The word "Abbreviation" marks the lines to report; pull each of them from the listing.

** DATASET RECORDS follows **

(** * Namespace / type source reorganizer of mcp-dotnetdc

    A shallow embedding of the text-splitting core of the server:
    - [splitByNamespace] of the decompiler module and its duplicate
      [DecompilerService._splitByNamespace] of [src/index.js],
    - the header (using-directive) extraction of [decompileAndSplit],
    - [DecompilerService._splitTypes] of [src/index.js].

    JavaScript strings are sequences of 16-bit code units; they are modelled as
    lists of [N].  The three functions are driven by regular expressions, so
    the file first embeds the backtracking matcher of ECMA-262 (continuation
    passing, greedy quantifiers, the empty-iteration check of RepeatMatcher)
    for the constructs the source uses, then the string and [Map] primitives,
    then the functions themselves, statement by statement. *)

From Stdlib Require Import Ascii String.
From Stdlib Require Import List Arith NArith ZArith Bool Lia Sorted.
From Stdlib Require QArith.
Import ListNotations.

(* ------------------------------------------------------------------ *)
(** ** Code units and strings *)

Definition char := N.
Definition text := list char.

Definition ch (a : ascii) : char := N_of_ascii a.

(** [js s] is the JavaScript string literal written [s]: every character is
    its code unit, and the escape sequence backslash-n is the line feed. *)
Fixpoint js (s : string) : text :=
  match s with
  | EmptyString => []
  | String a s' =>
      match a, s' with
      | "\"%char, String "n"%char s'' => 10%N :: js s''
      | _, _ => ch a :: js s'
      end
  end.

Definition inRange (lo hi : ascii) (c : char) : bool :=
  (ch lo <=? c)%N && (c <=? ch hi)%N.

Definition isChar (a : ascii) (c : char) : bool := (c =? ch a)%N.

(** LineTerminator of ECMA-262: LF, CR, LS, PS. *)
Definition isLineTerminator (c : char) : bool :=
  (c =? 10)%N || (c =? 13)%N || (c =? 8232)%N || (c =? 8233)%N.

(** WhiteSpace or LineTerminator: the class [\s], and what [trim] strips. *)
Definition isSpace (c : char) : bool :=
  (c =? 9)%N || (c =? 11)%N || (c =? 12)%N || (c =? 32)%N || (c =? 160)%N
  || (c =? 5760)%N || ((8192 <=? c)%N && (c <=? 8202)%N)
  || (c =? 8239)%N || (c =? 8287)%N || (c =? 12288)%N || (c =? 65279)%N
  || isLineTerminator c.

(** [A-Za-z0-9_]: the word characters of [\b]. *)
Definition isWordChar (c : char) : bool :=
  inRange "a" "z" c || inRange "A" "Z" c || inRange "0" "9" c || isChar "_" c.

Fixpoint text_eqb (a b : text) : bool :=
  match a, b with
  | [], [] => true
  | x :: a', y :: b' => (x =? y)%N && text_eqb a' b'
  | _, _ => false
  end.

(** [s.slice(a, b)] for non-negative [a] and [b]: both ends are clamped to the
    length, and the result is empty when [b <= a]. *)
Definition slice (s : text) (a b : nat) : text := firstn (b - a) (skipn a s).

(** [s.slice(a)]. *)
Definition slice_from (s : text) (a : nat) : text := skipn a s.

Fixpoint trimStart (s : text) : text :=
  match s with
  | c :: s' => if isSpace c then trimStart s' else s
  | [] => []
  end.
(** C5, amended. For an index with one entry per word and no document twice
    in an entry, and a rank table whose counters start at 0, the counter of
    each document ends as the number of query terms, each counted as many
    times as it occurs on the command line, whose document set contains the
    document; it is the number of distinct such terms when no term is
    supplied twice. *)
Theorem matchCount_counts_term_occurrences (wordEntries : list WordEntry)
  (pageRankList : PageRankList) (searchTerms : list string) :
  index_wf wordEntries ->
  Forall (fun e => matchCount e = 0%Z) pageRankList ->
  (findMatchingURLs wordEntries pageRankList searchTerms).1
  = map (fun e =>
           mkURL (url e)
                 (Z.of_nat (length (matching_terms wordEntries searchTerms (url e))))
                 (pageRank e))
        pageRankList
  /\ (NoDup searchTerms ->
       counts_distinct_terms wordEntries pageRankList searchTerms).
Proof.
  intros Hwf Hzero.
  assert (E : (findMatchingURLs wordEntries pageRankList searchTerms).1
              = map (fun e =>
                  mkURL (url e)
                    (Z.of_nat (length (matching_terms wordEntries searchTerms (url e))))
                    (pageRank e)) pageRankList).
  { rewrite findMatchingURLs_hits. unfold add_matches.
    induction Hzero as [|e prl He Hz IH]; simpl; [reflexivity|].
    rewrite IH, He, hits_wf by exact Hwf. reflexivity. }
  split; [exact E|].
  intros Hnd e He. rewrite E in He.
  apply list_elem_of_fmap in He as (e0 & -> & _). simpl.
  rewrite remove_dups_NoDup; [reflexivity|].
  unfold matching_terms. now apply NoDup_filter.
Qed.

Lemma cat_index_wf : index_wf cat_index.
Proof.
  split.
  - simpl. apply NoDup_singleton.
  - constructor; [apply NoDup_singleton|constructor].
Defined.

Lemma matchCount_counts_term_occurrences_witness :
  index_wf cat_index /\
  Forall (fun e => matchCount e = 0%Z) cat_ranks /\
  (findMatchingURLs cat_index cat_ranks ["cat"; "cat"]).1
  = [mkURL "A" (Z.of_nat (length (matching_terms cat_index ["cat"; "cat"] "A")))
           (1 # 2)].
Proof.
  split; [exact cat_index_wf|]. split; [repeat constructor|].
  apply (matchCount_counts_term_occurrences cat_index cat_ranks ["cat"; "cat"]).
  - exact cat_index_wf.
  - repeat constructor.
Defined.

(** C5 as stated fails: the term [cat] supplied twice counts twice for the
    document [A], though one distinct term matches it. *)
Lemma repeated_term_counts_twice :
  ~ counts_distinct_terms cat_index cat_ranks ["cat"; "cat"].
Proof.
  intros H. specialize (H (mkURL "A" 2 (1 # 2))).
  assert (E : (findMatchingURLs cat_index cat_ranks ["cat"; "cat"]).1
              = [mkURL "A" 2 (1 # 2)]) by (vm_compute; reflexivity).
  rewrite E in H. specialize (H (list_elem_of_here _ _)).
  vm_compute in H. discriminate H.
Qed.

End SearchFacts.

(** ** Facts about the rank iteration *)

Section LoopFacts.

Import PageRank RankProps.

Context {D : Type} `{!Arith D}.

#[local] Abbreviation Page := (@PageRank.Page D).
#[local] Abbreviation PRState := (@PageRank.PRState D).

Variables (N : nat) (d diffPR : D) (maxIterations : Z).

** End of DATASET RECORDS **

* **TASK SOLUTION**
#[local] Abbreviation Page := (@PageRank.Page D).
#[local] Abbreviation PRState := (@PageRank.PRState D).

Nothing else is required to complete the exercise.